The Kazakh Press on Women’s Education

School at the Algabas collective farm, a Russian language lesson at a local school. 1939/from open access

As the nineteenth century gave way to the twentieth, a great wave of awakening surged through Kazakh intellectuals, sparking a passionate quest for knowledge. This outpouring of intellectual zeal led to an explosion of new magazines and newspapers being published in Kazakh, heralding the dawn of a new era in sharing culture. However, what these intellectuals wrote went beyond only spreading knowledge. Soon, a variety of publications emerged, covering topics like business, society, politics, art, and humor. Qalam invites you to explore snippets from Kazakh publishing culture and history, offering a glimpse into the important issues of the past.

As the nineteenth century gave way to the twentieth, a great wave of awakening surged through Kazakh intellectuals, sparking a passionate quest for knowledge. This outpouring of intellectual zeal led to an explosion of new magazines and newspapers being published in Kazakh, heralding the dawn of a new era in sharing culture.

However, what these intellectuals wrote went beyond only spreading knowledge. Soon, a variety of publications emerged, covering topics like business, society, politics, art, and humor. Qalam invites you to explore snippets from Kazakh publishing culture and history, offering a glimpse into the important issues of the past.

The cover of Aikap magazine

Dear fathers! We are also your children, just like your sons. It is evident that you think that having cultured and educated sons is a good thing. Perhaps you should consider that if we transformed ourselves to cultured and educated individuals, it would also be beneficial for you?

… According to Sharia law, boys and girls should be treated equally. Is there a law that dictates demeaning girls and favoring the upbringing of boys? Isn't belittling girls a sign of ignorance? It seems that such behavior has firmly rooted itself in the minds of our uneducated ancestors. Because to this day, you neglect the education of your daughters. It seems that you educate your sons and not your daughters. You believe that education spoils girls, so we remain illiterate.

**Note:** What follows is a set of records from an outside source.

Lemma findByJobAndUser_tables jobOfferId userId w o w' :
  Application.findByJobAndUser jobOfferId userId w = (o, w') → applications w' = applications w.
Proof.
  unfold Application.findByJobAndUser, select_application_by_job_and_user. unfold_async.
  destruct (execute _ _ w) as [[rows|e] w1] eqn:E; intros [= _ <-];
    by apply execute_read_tables in E.
Qed.

Lemma create_check_tables jobOfferId userId w o w' :
  Application.create_check jobOfferId userId w = (o, w') → applications w' = applications w.
Proof.
  unfold Application.create_check. unfold_async.
  destruct (Application.findByJobAndUser _ _ w) as [[[a|]|e] w1] eqn:E; intros [= _ <-];
    by apply findByJobAndUser_tables in E.
Qed.

(** What the INSERT leaves behind: the table as it was, or the table with
    one more row, of a pair that no row had. *)
Lemma insert_application_tables jobOfferId userId coverLetter resumeUrl w o w' :
  insert_application jobOfferId userId coverLetter resumeUrl w = (o, w') →
  applications w' = applications w
  ∨ ∃ j u, sql_int jobOfferId = Some j ∧ sql_int userId = Some u
           ∧ (∀ r, r ∈ applications w → ¬ (a_job_offer_id r = j ∧ a_user_id r = u))
           ∧ applications w'
             = applications w
               ++ [mkApplicationRow (auto_increment w) j u coverLetter resumeUrl "pending" (now w) (now w)].
Proof.
  unfold insert_application.
  destruct (execute_cases [jobOfferId; userId; coverLetter; resumeUrl]
              (insert_application_row jobOfferId userId coverLetter resumeUrl) w)
    as [(msg & w1 & -> & Happ) | (v & -> & Happ & Hai & Hnow)].
  { intros [= _ <-]. by left. }
  unfold insert_application_row.
  destruct (sql_int jobOfferId) as [j|]; [|intros [= _ <-]; by left].
  destruct (sql_int userId) as [u|]; [|intros [= _ <-]; by left].
  destruct (existsb _ (applications v)) eqn:E; intros [= _ <-]; [by left|].
  right. exists j, u. repeat split; [|simpl; congruence].
  intros r Hr [Hj Hu]. rewrite <- Happ in Hr.
  assert (existsb (λ r, (a_job_offer_id r =? j) && (a_user_id r =? u)) (applications v) = true);
    [|congruence].
  apply existsb_exists. exists r. split; [by apply list_elem_of_In|].
  by rewrite Hj, Hu, !Z.eqb_refl.
Qed.

Lemma create_insert_tables jobOfferId userId coverLetter resumeUrl w o w' :
  Application.create_insert jobOfferId userId coverLetter resumeUrl w = (o, w') →
  applications w' = applications w
  ∨ ∃ j u, sql_int jobOfferId = Some j ∧ sql_int userId = Some u
           ∧ (∀ r, r ∈ applications w → ¬ (a_job_offer_id r = j ∧ a_user_id r = u))
           ∧ applications w'
             = applications w
               ++ [mkApplicationRow (auto_increment w) j u coverLetter resumeUrl "pending" (now w) (now w)].
Proof.
  unfold Application.create_insert. unfold_async.
  destruct (insert_application _ _ _ _ w) as [[insertId|e] w1] eqn:E.
  - destruct (Application.findById _ w1) as [[a|e] w2] eqn:F; intros [= _ <-];
      apply findById_tables in F; rewrite F; by apply insert_application_tables in E.
  - intros [= _ <-]. by apply insert_application_tables in E.
Qed.

Lemma create_tables applicationData w o w' :
  Application.create applicationData w = (o, w') →
  applications w' = applications w
  ∨ ∃ j u, sql_int (prop applicationData "jobOfferId") = Some j
           ∧ sql_int (prop applicationData "userId") = Some u
           ∧ (∀ r, r ∈ applications w → ¬ (a_job_offer_id r = j ∧ a_user_id r = u))
           ∧ ∃ new, applications w' = applications w ++ [new]
                    ∧ a_job_offer_id new = j ∧ a_user_id new = u.
Proof.
  unfold Application.create. unfold_async.
  destruct (Application.create_check _ _ w) as [[[]|e] w1] eqn:E.
  - intros F. apply create_check_tables in E. apply create_insert_tables in F.
    rewrite <- E. destruct F as [F | (j & u & Hj & Hu & Hfree & F)]; [by left|].
    right. exists j, u. repeat split; [done..|]. eauto.
  - intros [= _ <-]. left. by apply create_check_tables in E.
Qed.

Lemma same_pair_iff j u r : same_pair j u r = true ↔ a_job_offer_id r = j ∧ a_user_id r = u.
Proof.
  unfold same_pair, same_id, sql_int. rewrite andb_true_iff, !Z.eqb_eq.
  split; intros [? ?]; by split.
Qed.

Lemma filter_same_pair_absent j u rows :
  (∀ r, r ∈ rows → ¬ (a_job_offer_id r = j ∧ a_user_id r = u)) →
  List.filter (same_pair j u) rows = [].
Proof.
  induction rows as [|r rows IH]; intros Hrows; [done|]. simpl.
  destruct (same_pair j u r) eqn:E.
  - apply same_pair_iff in E. destruct (Hrows r); [by left | done].
  - apply IH. intros r' Hr'. apply Hrows. by right.
Qed.

Lemma filter_same_pair_present j u rows r :
  r ∈ rows → a_job_offer_id r = j → a_user_id r = u →
  is_Some (head (List.filter (same_pair j u) rows)).
Proof.
  intros Hr Hj Hu.
  assert (Hin : In r (List.filter (same_pair j u) rows)).
  { apply filter_In. split; [by apply list_elem_of_In | by apply same_pair_iff]. }
  destruct (List.filter (same_pair j u) rows); [done | by eexists].
Qed.

Lemma existsb_pair_absent j u rows :
  (∀ r, r ∈ rows → ¬ (a_job_offer_id r = j ∧ a_user_id r = u)) →
  existsb (λ r, (a_job_offer_id r =? j) && (a_user_id r =? u)) rows = false.
Proof.
  intros Hrows. destruct (existsb _ rows) eqn:E; [|done].
  apply existsb_exists in E as (r & Hr & Hp). apply list_elem_of_In in Hr.
  apply andb_true_iff in Hp as [Hj%Z.eqb_eq Hu%Z.eqb_eq]. by destruct (Hrows r Hr).
Qed.

Lemma existsb_pair_present j u rows r :
  r ∈ rows → a_job_offer_id r = j → a_user_id r = u →
  existsb (λ r, (a_job_offer_id r =? j) && (a_user_id r =? u)) rows = true.
Proof.
  intros Hr Hj Hu. apply existsb_exists. exists r.
  split; [by apply list_elem_of_In | by rewrite Hj, Hu, !Z.eqb_refl].
Qed.

Lemma filter_id_fresh i rows :
  (∀ r, r ∈ rows → a_id r < i) →
  List.filter (λ r, same_id (JNum i) (a_id r)) rows = [].
Proof.
  induction rows as [|r rows IH]; intros Hrows; [done|].
  simpl. unfold same_id at 1, sql_int.
  destruct (Z.eqb_spec i (a_id r)) as [Hi|_].
  - specialize (Hrows r (list_elem_of_here _ _)). lia.
  - apply IH. intros r' Hr'. apply Hrows. by right.
Qed.

Lemma filter_other_ids_fresh i rows :
  (∀ r, r ∈ rows → a_id r < i) →
  List.filter (λ r, negb (same_id (JNum i) (a_id r))) rows = rows.
Proof.
  induction rows as [|r rows IH]; intros Hrows; [done|].
  simpl. unfold same_id at 1, sql_int.
  destruct (Z.eqb_spec i (a_id r)) as [Hi|_]; simpl.
  - specialize (Hrows r (list_elem_of_here _ _)). lia.
  - f_equal. apply IH. intros r' Hr'. apply Hrows. by right.
Qed.

Lemma findByJobAndUser_healthy j u w :
  healthy w →
  Application.findByJobAndUser (JNum j) (JNum u) w
  = (Return (Application.new <$> head (List.filter (same_pair j u) (applications w))), w).
Proof.
  intros Hw. unfold Application.findByJobAndUser, select_application_by_job_and_user.
  unfold_async. by rewrite execute_healthy.
Qed.

Lemma create_check_present j u w r :
  healthy w → r ∈ applications w → a_job_offer_id r = j → a_user_id r = u →
  Application.create_check (JNum j) (JNum u) w = (Throw "You have already applied for this job", w).
Proof.
  intros Hw Hr Hj Hu. unfold Application.create_check. unfold_async.
  rewrite findByJobAndUser_healthy by done.
  by destruct (filter_same_pair_present j u _ r Hr Hj Hu) as [x ->].
Qed.

Lemma create_check_absent j u w :
  healthy w → absent j u w →
  Application.create_check (JNum j) (JNum u) w = (Return (), w).
Proof.
  intros Hw Habsent. unfold Application.create_check. unfold_async.
  rewrite findByJobAndUser_healthy by done. by rewrite filter_same_pair_absent.
Qed.

Lemma create_insert_present j u c r w row :
  healthy w → is_undefined c = false → is_undefined r = false →
  row ∈ applications w → a_job_offer_id row = j → a_user_id row = u →
  Application.create_insert (JNum j) (JNum u) c r w
  = (Throw ("Error creating application: " +:+ ER_DUP_ENTRY j u), w).
Proof.
  intros Hw Hc Hr Hrow Hj Hu. unfold Application.create_insert, insert_application. unfold_async.
  rewrite execute_healthy by (by destruct c, r).
  unfold insert_application_row. simpl.
  by rewrite (existsb_pair_present j u _ row).
Qed.

Lemma create_insert_absent j u c r w :
  healthy w → is_undefined c = false → is_undefined r = false →
  fresh_ids w → absent j u w →
  Application.create_insert (JNum j) (JNum u) c r w
  = (Return (Some (Application.mk (auto_increment w) j u c r "pending" (now w) (now w))),
     inserted j u c r w).
Proof.
  intros Hw Hc Hr Hfresh Habsent.
  unfold Application.create_insert, insert_application. unfold_async.
  rewrite execute_healthy by (by destruct c, r).
  unfold insert_application_row. simpl.
  rewrite existsb_pair_absent by done.
  rewrite findById_healthy by (by destruct w).
  fold (inserted j u c r w). f_equal.
  assert (Hrows : applications (inserted j u c r w)
                  = applications w
                    ++ [mkApplicationRow (auto_increment w) j u c r "pending" (now w) (now w)])
    by (by destruct w).
  rewrite Hrows, List.filter_app, filter_id_fresh by done.
  simpl. unfold same_id, sql_int. by rewrite Z.eqb_refl.
Qed.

… Can we be educated from when we are seven or eight years old until we are at least fifteen years old? … It is you upon whom the burden of responsibility would fall if we remain illiterate and achieve nothing in this life. It is your duty to educate us...

… Second, discrimination against us stems from the fact that you sell us, your daughters, like cattle. From the cradle, you determine our fate by marrying us off. These days, you don't care if the newlyweds match each other in age. It's good if future spouses get along, but if not, the girl's life turns into a nightmare of insults, humiliations, and constant conflicts. Despite our pleas and tears, you give away your thirteen or fourteen-year-old daughters to sixty-year-old men for a dowry. Is this right? Is a sixty-year-old man the same as a thirteen or fourteen-year-old girl? If they are equal, why don't you marry off your thirteen or fourteen-year-old sons to women who are fifty or sixty years old?

… I speak not only for myself but for all Kazakh girls … Even our prominent men do not write about the plight of Kazakh girls, I raise this issue because I have studied in the city for several years ...

… Many write to Aiqap magazine about their troubles, and so I decided to write about the problem of all Kazakh girls, hoping you will publish it.

But if not, I will consider that this magazine is for men only, and women have no place there, I will continue to lament my fate as a woman.

By Saqypjamal Tileubaiqyzy

Excerpt from the article ‘To the Fathers of Kazakh Girls’

Aiqap was the first Kazakh magazine and from 1911, it was was published in Troitsk. It covered issues related to land, language, religion, fair elections, and women's equality. Special attention was paid to the problems of education as well as the opening and construction of new schools. The last, eighty-eighth issue of the magazine was released in August 1915.